I have been in excellent spirits thus far. Now it's been two and a half months, and though I'm not completely stir-crazy yet, I am pretty sick of all the restrictions and the paranoia. The idea that I have a vulnerable, brand-new immune system is just completely abstract to me and yet I'm constantly worried that I will be possessed by some diabolical germ infestation, which can come from anywhere, even from inside my own body. I don't obsess about this all the time, but every decision I make - minute, mundane, and otherwise - is ruled by it. Every cough and hiccup and tummyache can be terrifying, and, to an extent, it's up to me to decide whether it warrants concern.
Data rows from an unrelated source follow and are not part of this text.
(** * Jira export normalisation pipeline ([main_jira.py])

    A shallow embedding of the two variants of the exporter,
    [src/main_jira.py] and [src/jira_exports_dashboard/main_jira.py],
    together with the part of pandas and of Python's [re] they rely on.

    Modelling conventions.
    - Text is a [string] of 8-bit characters, the UTF-8 bytes of the Python
      text: a byte below 128 is an ASCII character.  The only non-ASCII
      text the program itself brings in is the glyph that
      [preprocess_columns] strips, three bytes, and the fixed words of the
      log message.  Python's [str.lower] and the classes [\d], [\s] and
      [\w] know all of Unicode; the model has their restrictions to ASCII,
      and a statement whose truth depends on them assumes the text in
      question to be ASCII ([PyStr.is_ascii], [Jira.plain_header]).
    - pandas is the 2.x series: a column that holds text has dtype object, a
      column created by [reindex] is float64, and [.str] is refused on
      anything that is not text.  The columns of a sheet without any column
      are a [RangeIndex], on which [.str] is refused as well.
    - A numeric value (int64 or float64 in pandas) is an exact integer of
      [Z].  [pd.to_numeric] raises on a number above [2^64 - 1], in the
      model as in the code.  Below that the code computes in int64, which
      wraps around, or in float64, which rounds above [2^53]; the model does
      not follow either and is exact.  The two agree on a column in which
      every number read has at most 14 digits, since every value and every
      total is then below [2^53]; the statements about values are made for
      such columns ([Scanner.tame]).
    - [NaN] is a cell of its own.
    - A Python exception is the [Raise] branch of [result].
    - The file system is reduced to the two files a run writes; the sheets
      that [pd.read_excel] reads are given with their paths, in the order
      [get_excel_filepaths] found them. *)

From Stdlib Require Import List String Ascii Bool Arith ZArith NArith Lia.
From Stdlib Require Import QArith Qround.
From Stdlib Require Import DecimalString DecimalN DecimalPos DecimalFacts.
From Stdlib Require Import Permutation.
Import ListNotations.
I have had a cough for the past several days, and I asked the PA in the clinic very specifically what symptoms I should be on the lookout for. What developments, SPECIFICALLY, should trigger a phone call? I don't want to call them and have them shrug and say "I dunno". It's as if I'm calling a mechanic to ask for help baking a cake.

Hyper-vigilance combined with lots and lots of free time...it's an interesting life, to say the least.

And so, I am a little down, a little unmotivated, a little bit sick of it all. Some of it is chemical; all of it is par for the course at this point. I'll feel better once I get my energy back, I suspect. Maybe it will be today.

Hope everyone is well....stay in touch.

3 comments:

Katerina Caterisano said...

I wish you had the energy to celebrate your birthday in a way that you could do whatever you wanted. So "happy birthday" sounds a little silly to say, but at least you made another birthday and hopefully, you'll keep making another and another.

So, I'll just say Birthday! And you can add whatever adjective you want there. Behind this Birthday! are a whole lot of people that I know who love you and are happy you made to another birthday.

Birthday!

Joseph Mahan said...

Leah,

Even when I am recovering from a silly little head cold and my energy is low, it's a sucky feeling. I cannot imagine how YOU must be feeling; but I know it must totally suck! You're amazing. I would be climbing-the-walls (if I had the energy.) Ugh...

Know that I am thinking of you (especially today on your BIRTHDAY!!!)
and looking forward to a time we might hang-out when you're feeling up to it.

Love,

Joseph

Anonymous said...

HAPPY (belated) BIRTHDAY!!!!!

I am glad to hear your 'no news.' Did you celebrate your birthday even a little? I hope so. I miss you and am always thinking of you. Take good care and stay strong as you can. I'll call you soon.